Did you have to show 5 years of being over weight for IEHP? I have been over weight my whole adult life pretty much but hardly had insurance to go to the doctor so I'm not sure I have records going back 5 years.
Hello there! I'm new to the forum, and wondering if anyone else has the same insurance with me, and therefore, the same issues I might be facing.
I'm hoping to undergo weight loss surgery, specifically the sleeve, sometime this year. I've been following all the steps laid out by Portsmouth hospital. In the fall, we hit a small snag with my insurance, and within a day of that appointment, I got a letter in the mail stating changes to the insurance benefits.
So I went on ahead with what I was doing. Fast forward to now (Jan.), and I was told that another patient with the same insurance as me has been denied. I looked back over the papers I received. Based on the the letter I got, all plans were affected (HMO, POS, DPOS, and PPO).

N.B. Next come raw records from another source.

(** [decoy] is what [rand.Read] filled salt and key with. *)
Definition VerifyAbsent (h : Hasher) (slot : res unit) (decoy : option (string * string)) (password : string) :
    res unit :=
  match decoy with
  | None => Err (ErrMessage "auth: cannot draw a decoy salt")
  | Some (salt, want) =>
      key ← derive slot password salt (h_params h);
      if key =?s want then Ok tt else Err ErrMismatch
  end.

Definition NeedsRehash (h : Hasher) (encoded : string) : bool :=
  match decode encoded with
  | Err _ => true
  | Ok d => negb (bool_decide (dec_params d = h_params h))
  end.
End argon2.

(** ** Reading back what was written *)

Lemma contains_byte_app a b c : contains_byte (a ++ b) c = contains_byte a c || contains_byte b c.
Proof. induction a as [|x a IH]; [done|]. cbn [String.append contains_byte]. by rewrite IH, orb_assoc. Qed.

Lemma Split_last a sep : contains_byte a sep = false -> Split a sep = [a].
Proof.
  induction a as [|x a IH]; cbn [contains_byte Split]; [done|]. intros [Hx Ha]%orb_false_iff. by rewrite Hx, IH.
Qed.

Lemma Split_first a sep rest :
  contains_byte a sep = false -> Split (a ++ String sep rest) sep = a :: Split rest sep.
Proof.
  induction a as [|x a IH]; cbn [contains_byte String.append Split]; [by rewrite Ascii.eqb_refl|].
  intros [Hx Ha]%orb_false_iff. by rewrite Hx, IH.
Qed.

The exclusions on obesity have changed. The exclusion does not apply to surgical procedures specifically intended to result in weight loss (including bariatric surgery) when the health benefit plan or claims administrator (as applicable)-
-determines surgery is medically necessary; and
-surgery is limited to one surgical procedure per lifetime regardless (or even) if: and then it lists the reasons.

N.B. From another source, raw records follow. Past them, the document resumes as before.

(* ===== verification/HttpCore.v ===== *)
(** * Answers of the HTTP API

    [httpapi/problem/problem.go] (the error documents), [writeJSON] of
    [httpapi/sessions.go], [httpapi/ratelimit.go] and the middleware in front
    of the handlers: the client version, the identity, the owner role.

    A handler is a program that ends in a [Response]: a status with a body, or
    a problem.  The decoded request body is an argument, [None] when the body
    is not valid JSON; the headers [Content-Type], [Cache-Control] and
    [X-Content-Type-Options], the request id and the log lines are not part of
    a response. *)

From S2P Require Import Prelude GoBase Schema Sql Escape Strconv Accounts Services.
From Stdlib Require Import Strings.Ascii.

(** ** Problems *)

(** The text of [err.Error()] is not kept, only the error it is of (the
    services add the rejected value to it). *)
Inductive Detail := NoDetail | Says (text : string) | TextOf (e : GoError).

Record Problem := mkProblem { prb_Type : string; prb_Title : string; prb_Status : Z; prb_Detail : Detail }.

Definition typePrefix : string := "urn:hho:problem:".
Definition problem_New (status : Z) (kind title : string) : Problem := mkProblem (typePrefix ++ kind) title status NoDetail.
Definition WithDetail (p : Problem) (d : Detail) : Problem := mkProblem (prb_Type p) (prb_Title p) (prb_Status p) d.

Definition NotFound : Problem := problem_New 404 "not-found" "Not Found".
Definition Unauthorized : Problem := problem_New 401 "unauthorized" "Unauthorized".
Definition Forbidden : Problem := problem_New 403 "forbidden" "Forbidden".
Definition BadRequest (d : Detail) : Problem := WithDetail (problem_New 400 "bad-request" "Bad Request") d.
Definition ProblemConflict : Problem := problem_New 409 "conflict" "Conflict".
Definition TooManyRequests : Problem := problem_New 429 "too-many-requests" "Too Many Requests".
Definition Internal : Problem := problem_New 500 "internal" "Internal Server Error".
Definition UpgradeRequired : Problem := problem_New 426 "upgrade-required" "Upgrade Required".

(** What some problems carry beyond the document: the counts of
    [locationNotEmptyBody], the version of [UpgradeRequiredProblem], the
    header [Retry-After]. *)
Inductive Extra := Plain | NotEmpty (childCount itemCount : Z) | MinimumVersion (v : string) | RetryAfter (seconds : Z).

(** ** Responses *)

Inductive Response (B : Type) := Reply (status : Z) (body : B) | NoContent | Failure (p : Problem) (x : Extra).
Arguments Reply {B} status body.
Arguments NoContent {B}.
Arguments Failure {B} p x.

Definition status_of {B} (r : Response B) : Z :=
  match r with Reply s _ => s | NoContent => 204 | Failure p _ => prb_Status p end.

Definition failed {B} (r : Response B) : bool := match r with Failure _ _ => true | _ => false end.

Definition problem_Write {B} (p : Problem) : Response B :=
  Failure (if (prb_Status p <? 100)%Z || (599 <? prb_Status p)%Z then Internal else p) Plain.

(** A problem with more than the document is written by the handler itself. *)
Definition write_problem {B} (px : Problem * Extra) : Response B :=
  match px.2 with Plain => problem_Write px.1 | x => Failure px.1 x end.

(** What [json.Marshal] accepts: every value but the infinite numbers and NaN. *)
Class Json (B : Type) := json_ok : B -> bool.

#[global] Instance json_list {B} `{Json B} : Json (list B) := fun l => forallb json_ok l.

Definition writeJSON {B} `{Json B} (status : Z) (body : B) : Response B :=
  if json_ok body then Reply status body else problem_Write Internal.

(** ** Errors *)

(** [case errors.Is(err, e1), errors.Is(err, e2): problem.Write(...)] *)
Record Case := mkCase { case_of : GoError -> bool; case_answer : GoError -> Problem * Extra }.

Definition is_one_of (es : list GoError) (e : GoError) : bool := bool_decide (e ∈ es).
Definition bad_request (es : list GoError) : Case := mkCase (is_one_of es) (fun e => (BadRequest (TextOf e), Plain)).
Definition says (e : GoError) (text : string) : Case := mkCase (is_one_of [e]) (fun _ => (BadRequest (Says text), Plain)).
Definition not_found : Case := mkCase (is_one_of [ErrNotFound]) (fun _ => (NotFound, Plain)).
Definition conflict (e : GoError) : Case := mkCase (is_one_of [e]) (fun _ => (ProblemConflict, Plain)).

(** The first case that applies; [problem.Internal()] when none does. *)
Fixpoint error_answer (cases : list Case) (e : GoError) : Problem * Extra :=
  match cases with
  | [] => (Internal, Plain)
  | c :: cases => if case_of c e then case_answer c e else error_answer cases e
  end.

(** [v, err := m(...); switch { cases...; case err != nil: 500 }; ok(v)] *)
Definition answer {S A B} (m : Prog S A) (cases : list Case) (ok : A -> Response B) : Prog S (Response B) :=
  r ← try m;
  mret (match r with Ok a => ok a | Err e => write_problem (error_answer cases e) end).

(** [json.NewDecoder(r.Body).Decode(&body)] *)
Definition decoded {S T B} (body : option T) (k : T -> Prog S (Response B)) : Prog S (Response B) :=
  match body with
  | None => mret (problem_Write (BadRequest (Says "the request body is not valid JSON")))
  | Some body => k body
  end.

(** ** Rate limits *)

Definition second : Z := 1000000000.

Definition writeRateLimited {B} (retryAfter : Z) : Response B :=
  let seconds := (wrap64 (retryAfter + second - 1) ÷ second)%Z in
  write_problem (TooManyRequests, RetryAfter (if (seconds <? 1)%Z then 1 else seconds)).

(** ** The version of the client (middleware/clientversion.go) *)

Definition isDigit (c : ascii) : bool := let n := nat_of_ascii c in ((48 <=? n) && (n <=? 57))%nat.
Definition isDigits (s : string) : bool := negb (s =?s "") && forallb isDigit (list_ascii_of_string s).

(** [strings.Split(s, ".")] *)
Fixpoint split_dots (s : string) : list string :=
  match s with
  | EmptyString => [EmptyString]
  | String c s =>
      if Ascii.eqb c "." then EmptyString :: split_dots s
      else match split_dots s with p :: ps => String c p :: ps | [] => [String c EmptyString] end
  end.

(** [strconv.Atoi] is [ParseInt] at the 64 bits of an [int]. *)
Definition version_part (part : string) : option Z := if isDigits part then ParseInt part else None.

Definition parseClientVersion (raw : string) : option (Z * Z * Z) :=
  match split_dots raw with
  | [a; b; c] =>
      major ← version_part a; minor ← version_part b; patch ← version_part c; Some (major, minor, patch)
  | _ => None
  end.

Definition versionLess (a b : Z * Z * Z) : bool :=
  let '(aMajor, aMinor, aPatch) := a in let '(bMajor, bMinor, bPatch) := b in
  if negb (aMajor =? bMajor)%Z then (aMajor <? bMajor)%Z
  else if negb (aMinor =? bMinor)%Z then (aMinor <? bMinor)%Z
  else (aPatch <? bPatch)%Z.

(** [header] is the first value of [X-HHO-Client-Version], [minimum] the
    configured text with its parts, if there is one; a configured text that
    does not parse stops the server before it serves.  The text of the 400
    goes on with the reason. *)
Definition ClientVersion {B} (minimum : option (string * (Z * Z * Z))) (header : option string)
    (next : M (Response B)) : M (Response B) :=
  match header with
  | None => next
  | Some raw =>
      match parseClientVersion raw with
      | None => mret (problem_Write (BadRequest (Says "X-HHO-Client-Version must be MAJOR.MINOR.PATCH")))
      | Some v =>
          match minimum with
          | Some (text, m) => if versionLess v m then mret (write_problem (UpgradeRequired, MinimumVersion text)) else next
          | None => next
          end
      end
  end.

(** ** Who is asking (middleware/tenantscope.go, require_owner.go) *)

Definition maxGroupIDLen : nat := 64.

Definition isGroupIDByte (b : ascii) : bool :=
  let n := nat_of_ascii b in
  ((97 <=? n) && (n <=? 122) || (65 <=? n) && (n <=? 90) || (48 <=? n) && (n <=? 57))%nat
  || Ascii.eqb b "-" || Ascii.eqb b "_".

Definition NewGroupID (raw : string) : option string :=
  if (raw =?s "") || (maxGroupIDLen <? String.length raw)%nat
     || negb (forallb isGroupIDByte (list_ascii_of_string raw))
  then None else Some raw.

(** [auth] is what the authenticator answers; [next] is served with the
    identity, and its group is the scope. *)
Definition TenantScope {B} (auth : M Identity) (next : Identity -> M (Response B)) : M (Response B) :=
  r ← try auth;
  match r with
  | Err e => mret (problem_Write (if decide (e = ErrUnauthenticated) then Unauthorized else Internal))
  | Ok identity =>
      match NewGroupID (idt_Group identity) with
      | None => mret (problem_Write Internal)
      | Some _ => next identity
      end
  end.

Definition RequireOwner {B} (next : Identity -> M (Response B)) (identity : Identity) : M (Response B) :=
  if idt_Role identity =?s role_Owner then next identity else mret (problem_Write Forbidden).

The way this is worded, it can be interpreted almost two different ways. Anyone else deal with Independence Blue Cross recently? And if so, what were your outcomes?
Thanks for reading :)
Hi all,
I am currently in the process of doing the 3 month diet with psych eval coming up in Feb to complete requirements for BCBS revision to RNY. I have a feeling it will be a fight as they will try to claim I was non compliant with band or do not have all the records they need, so I want to prepare as much as possible meanwhile. Can you please share some of your appeal letters that worked?
Some background: I was banded in 2007, been a struggle ever since, wasnt able to lose even half of my extra weight even though I followed everything to a T, the only thing I didn't do for a while was follow up as I didn't have insurance and then move out of state, that's why I expect BCBS to deny me.
Thanks so much!
Nat
I'm curious if you ever got your question answered and if so what were the steps you were given in order for aetna to pay for it. I'm also switching from BCBS to Aetna POS ii. Any advice would be helpful. Thanks!

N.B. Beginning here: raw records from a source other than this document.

(* ===== verification/HttpGroup.v ===== *)
(** * The handlers of a group's own data

    [httpapi/labels.go], [item_labels.go], [locations.go],
    [custom_field_defs.go], [group_visibility.go], [members.go] and
    [authme.go]. *)

From S2P Require Import Prelude GoBase Schema Sql Details Labels Locations Accounts Services Reads DomainServices.
From S2P Require Import HttpCore HttpItems.

(** ** Bodies *)

Record labelBody := mkLabelBody {
  lb_ID : string; lb_Name : string; lb_Color : string; lb_CreatedAt : Z; lb_UpdatedAt : Z; lb_Version : Z }.

Definition toLabelBody (row : Label) : labelBody :=
  mkLabelBody (ID row) (lbl_Name (Cols row)) (lbl_Color (Cols row)) (CreatedAt row) (UpdatedAt row) (Version row).

Record labelCreateRequestBody := mkLabelCreateBody { lcb_Name : string; lcb_Color : string }.
Record labelUpdateRequestBody := mkLabelUpdateBody { lub_Name : string; lub_Color : string; lub_Version : Z }.

Record locationBody := mkLocationBody {
  ob_ID : string; ob_Name : string; ob_ParentID : string; ob_CreatedAt : Z; ob_UpdatedAt : Z; ob_Version : Z }.

Definition toLocationBody (loc : Location) : locationBody :=
  mkLocationBody (ID loc) (loc_Name (Cols loc)) (null_text (loc_ParentID (Cols loc)))
    (CreatedAt loc) (UpdatedAt loc) (Version loc).

Record locationCreateRequestBody := mkLocationCreateBody { ocb_Name : string; ocb_ParentID : string }.
Record locationUpdateRequestBody := mkLocationUpdateBody { oub_Name : string; oub_ParentID : string; oub_Version : Z }.

Inductive locationTreeNode := TreeNode (loc : locationBody) (ItemCount TotalItemCount : Z) (Children : list locationTreeNode).

(** The nodes are ids here; the recursion follows [Children], which ends
    where they form a forest. *)
Fixpoint toLocationTreeNodes (nodes : gmap string LocationNode) (ids : list string) (fuel : nat) :
    option (list locationTreeNode) :=
  match fuel with
  | O => None
  | S fuel =>
      mapM (fun id =>
        n ← nodes !! id;
        children ← toLocationTreeNodes nodes (node_Children n) fuel;
        Some (TreeNode (toLocationBody (node_Location n)) (node_ItemCount n) (node_TotalItemCount n) children)) ids
  end.

Record customFieldDefBody := mkCustomFieldDefBody {
  db_ID : string; db_Name : string; db_FieldType : string; db_DisplayOrder : Z; db_CreatedAt : Z; db_UpdatedAt : Z;
  db_Version : Z }.

Definition toCustomFieldDefBody (row : CustomFieldDef) : customFieldDefBody :=
  mkCustomFieldDefBody (ID row) (cfd_Name (Cols row)) (cfd_FieldType (Cols row)) (cfd_DisplayOrder (Cols row))
    (CreatedAt row) (UpdatedAt row) (Version row).

Record customFieldDefCreateRequestBody := mkDefCreateBody { dcb_Name : string; dcb_FieldType : string; dcb_DisplayOrder : Z }.
Record customFieldDefUpdateRequestBody := mkDefUpdateBody {
  dub_Name : string; dub_FieldType : string; dub_DisplayOrder : Z; dub_Version : Z }.

Record groupVisibilityBody := mkVisibilityBody {
  vb_WarrantyVisible : bool; vb_SaleVisible : bool; vb_PurchaseVisible : bool; vb_Version : Z }.

Definition is_set (flag : Z) : bool := negb (flag =? 0)%Z.

(** The storage reads the three columns as booleans. *)
Definition toGroupVisibilityBody (v : Group) : groupVisibilityBody :=
  mkVisibilityBody (is_set (grp_WarrantyVisible v)) (is_set (grp_SaleVisible v)) (is_set (grp_PurchaseVisible v))
    (grp_Version v).

Record groupVisibilityUpdateRequestBody := mkVisibilityUpdateBody {
  vub_WarrantyVisible : bool; vub_SaleVisible : bool; vub_PurchaseVisible : bool; vub_Version : Z }.

Record groupMemberListItem := mkMemberListItem { gm_ID : string; gm_Username : string; gm_Role : string; gm_JoinedAt : Z }.

Definition toGroupMemberListItem (m : Member) : groupMemberListItem :=
  mkMemberListItem (mem_ID m) (mem_Username m) (mem_Role m) (mem_JoinedAtUnixMilli m).

Record authMeResponseBody := mkAuthMe { am_GroupID : string; am_UserID : string; am_Username : string; am_Role : string }.

#[global] Instance labelBody_json : Json labelBody := fun _ => true.
#[global] Instance locationBody_json : Json locationBody := fun _ => true.
#[global] Instance locationTreeNode_json : Json locationTreeNode := fun _ => true.
#[global] Instance customFieldDefBody_json : Json customFieldDefBody := fun _ => true.
#[global] Instance groupVisibilityBody_json : Json groupVisibilityBody := fun _ => true.
#[global] Instance groupMemberListItem_json : Json groupMemberListItem := fun _ => true.
#[global] Instance authMeResponseBody_json : Json authMeResponseBody := fun _ => true.

Section handlers.
Context `{Entropy} (group : string).

(** ** labels.go, item_labels.go *)

Definition labelListHandler : M (Response (list labelBody)) :=
  answer (Labels_List group) [] (fun rows => writeJSON 200 (toLabelBody <$> rows)).

Definition labelCreateHandler (body : option labelCreateRequestBody) (now : Z) : M (Response labelBody) :=
  decoded body (fun body =>
    answer (LabelService.CreateLabel group (LabelService.mkCreateLabelRequest (lcb_Name body) (lcb_Color body)) now)
      [bad_request [LabelService.ErrNameRequired; LabelService.ErrColorInvalid]; conflict ErrLabelNameConflict]
      (fun row => writeJSON 201 (toLabelBody row))).

Definition labelUpdateHandler (labelID : string) (body : option labelUpdateRequestBody) (now : Z) : M (Response labelBody) :=
  decoded body (fun body =>
    answer (LabelService.UpdateLabel group
              (LabelService.mkUpdateLabelRequest labelID (lub_Name body) (lub_Color body) (lub_Version body)) now)
      [bad_request [LabelService.ErrVersionRequired; LabelService.ErrNameRequired; LabelService.ErrColorInvalid]; not_found;
       conflict ErrLabelNameConflict; conflict ErrVersionMismatch]
      (fun row => writeJSON 200 (toLabelBody row))).

Definition labelDeleteHandler (labelID : string) (now : Z) : M (Response unit) :=
  answer (Labels_Delete group labelID now) [not_found] (fun _ => NoContent).

Definition itemLabelListHandler (itemID : string) : M (Response (list labelBody)) :=
  answer (ItemLabels_ListForItem group itemID) [not_found] (fun rows => writeJSON 200 (toLabelBody <$> rows)).

Definition itemLabelAttachHandler (itemID labelID : string) (now : Z) : M (Response unit) :=
  answer (LabelService.AttachLabel group itemID labelID now) [not_found] (fun _ => NoContent).

Definition itemLabelDetachHandler (itemID labelID : string) (now : Z) : M (Response unit) :=
  answer (LabelService.DetachLabel group itemID labelID now) [not_found] (fun _ => NoContent).

(** ** locations.go *)

Definition locationListHandler : M (Response (list locationBody)) :=
  answer (Locations_List group) [] (fun rows => writeJSON 200 (toLocationBody <$> rows)).

Definition locationTreeHandler : M (Response (list locationTreeNode)) :=
  answer
    ('(nodes, roots) ← Locations_Tree group;
     match toLocationTreeNodes nodes roots (S (size nodes)) with
     | Some tree => mret tree
     | None => throw (ErrMessage "out of fuel")
     end)
    [] (fun tree => writeJSON 200 tree).

Definition parent_missing : Case :=
  says ErrLocationParentNotFound "parent_id does not resolve to a location in this group".

Definition locationCreateHandler (body : option locationCreateRequestBody) (now : Z) : M (Response locationBody) :=
  decoded body (fun body =>
    answer (LocationService.Create group (LocationService.mkCreateRequest (ocb_Name body) (ocb_ParentID body)) now)
      [bad_request [LocationService.ErrNameRequired]; parent_missing]
      (fun loc => writeJSON 201 (toLocationBody loc))).

Definition locationGetHandler (locationID : string) : M (Response locationBody) :=
  answer (Locations_Get group locationID) [not_found] (fun loc => writeJSON 200 (toLocationBody loc)).

Definition locationUpdateHandler (locationID : string) (body : option locationUpdateRequestBody) (now : Z) :
    M (Response locationBody) :=
  decoded body (fun body =>
    answer (LocationService.Update group
              (LocationService.mkUpdateRequest locationID (oub_Name body) (oub_ParentID body) (oub_Version body)) now)
      [bad_request [LocationService.ErrNameRequired; LocationService.ErrVersionRequired]; parent_missing;
       says ErrLocationCycle "parent_id would create a cycle in the location tree"; not_found; conflict ErrVersionMismatch]
      (fun loc => writeJSON 200 (toLocationBody loc))).

Definition writeLocationNotEmpty : Case :=
  mkCase (fun e => match e with ErrLocationNotEmpty _ _ => true | _ => false end)
    (fun e => match e with
      | ErrLocationNotEmpty childCount itemCount =>
          (WithDetail (problem_New 409 "location-not-empty" "Location Not Empty")
             (Says "this location still holds live child locations or items; pass ?reassign_to= to move them (empty value detaches them to the root)"),
           NotEmpty childCount itemCount)
      | _ => (Internal, Plain)
      end).

(** [reassign] is the query parameter [reassign_to], if it is there. *)
Definition locationDeleteHandler (locationID : string) (reassign : option string) (now : Z) : M (Response unit) :=
  answer (Locations_Delete group
            (mkDeleteLocation locationID (match reassign with Some _ => true | None => false end) (null_text reassign) now))
    [not_found; writeLocationNotEmpty;
     says ErrLocationParentNotFound "reassign_to does not resolve to a location in this group";
     says ErrLocationReassignTarget "reassign_to is the location being deleted or one of its own descendants"]
    (fun _ => NoContent).

(** ** custom_field_defs.go *)

Definition customFieldDefListHandler : M (Response (list customFieldDefBody)) :=
  answer (CustomFieldDefs_List group) [] (fun rows => writeJSON 200 (toCustomFieldDefBody <$> rows)).

Definition customFieldDefCreateHandler (body : option customFieldDefCreateRequestBody) (now : Z) :
    M (Response customFieldDefBody) :=
  decoded body (fun body =>
    answer (CustomFieldService.CreateCustomFieldDef group
              (CustomFieldService.mkCreateDefRequest (dcb_Name body) (dcb_FieldType body) (dcb_DisplayOrder body)) now)
      [bad_request [CustomFieldService.ErrNameRequired; CustomFieldService.ErrFieldTypeInvalid]]
      (fun row => writeJSON 201 (toCustomFieldDefBody row))).

Definition customFieldDefUpdateHandler (fieldDefID : string) (body : option customFieldDefUpdateRequestBody) (now : Z) :
    M (Response customFieldDefBody) :=
  decoded body (fun body =>
    answer (CustomFieldService.UpdateCustomFieldDef group
              (CustomFieldService.mkUpdateDefRequest fieldDefID (dub_Name body) (dub_FieldType body)
                 (dub_DisplayOrder body) (dub_Version body)) now)
      [bad_request [CustomFieldService.ErrVersionRequired; CustomFieldService.ErrNameRequired;
         CustomFieldService.ErrFieldTypeInvalid]; not_found; conflict ErrVersionMismatch]
      (fun row => writeJSON 200 (toCustomFieldDefBody row))).

Definition customFieldDefDeleteHandler (fieldDefID : string) (now : Z) : M (Response unit) :=
  answer (CustomFieldDefs_Delete group fieldDefID now) [not_found] (fun _ => NoContent).

(** ** group_visibility.go, members.go, authme.go *)

Definition groupVisibilityGetHandler : M (Response groupVisibilityBody) :=
  answer (GroupVisibility_Get group) [not_found] (fun state => writeJSON 200 (toGroupVisibilityBody state)).

Definition groupVisibilityUpdateHandler (body : option groupVisibilityUpdateRequestBody) (now : Z) :
    M (Response groupVisibilityBody) :=
  decoded body (fun body =>
    answer (GroupService.UpdateVisibility group
              (GroupService.mkUpdateVisibilityRequest (vub_WarrantyVisible body) (vub_SaleVisible body)
                 (vub_PurchaseVisible body) (vub_Version body)) now)
      [bad_request [GroupService.ErrVersionRequired]; not_found; conflict ErrVersionMismatch]
      (fun state => writeJSON 200 (toGroupVisibilityBody state))).

Definition memberListHandler : M (Response (list groupMemberListItem)) :=
  answer (Members_List group) [] (fun members => writeJSON 200 (toGroupMemberListItem <$> members)).

Definition usernameForCaller (members : list Member) (userID : string) : option string :=
  mem_Username <$> List.find (fun m => mem_ID m =?s userID) members.

Definition authMeHandler (identity : Identity) : M (Response authMeResponseBody) :=
  answer (Members_List group) [] (fun members =>
    match usernameForCaller members (idt_UserID identity) with
    | None => problem_Write Internal
    | Some username =>
        writeJSON 200 (mkAuthMe (idt_Group identity) (idt_UserID identity) username (idt_Role identity))
    end).
End handlers.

I have begun the process of seeking gastric bypass surgery and will be meeting with my surgeon (Dr. Francis Teng) on Tuesday. At the seminar, he said that Amerigroup (Medicaid) is awful to deal with and put out many roadblocks to getting the surgery. That 4-5 months ago the wait was 3 years of supervised weightloss and now its 6 months but may change again in January. He then suggested that I buy a private insurance to make the process easier. Anybody else have experience with getting approved by Amerigroup?
BCBS has denied my request for conversion surgery. It seems they look at it as two surgeries: band removal, which they won't approve because I don't have any catastrophic problems with it; and WLS, which they won't approve because my BMI is too low!
I was banded in 2007 and lost 100 pounds. I was very successful at keeping it all off for about 5 years. Then slowly over about a 1.5 to 2 year period I gained back about 30. I have always had bad reflux, sliming, PBing, etc. You all know the story. Now my doc tells me that my esophagus is stretched and she emptied my band. Of course I gained another almost 30 pounds in about 3 months. She's been telling me for a couple of years that I should convert to the sleeve and I finally agreed. After jumping thru all the hoops required by the insurance company, they denied me.
Has anybody successfully appealed a BCBS decision?
"Ones character can easily be judged by how you treat people who cannot help you".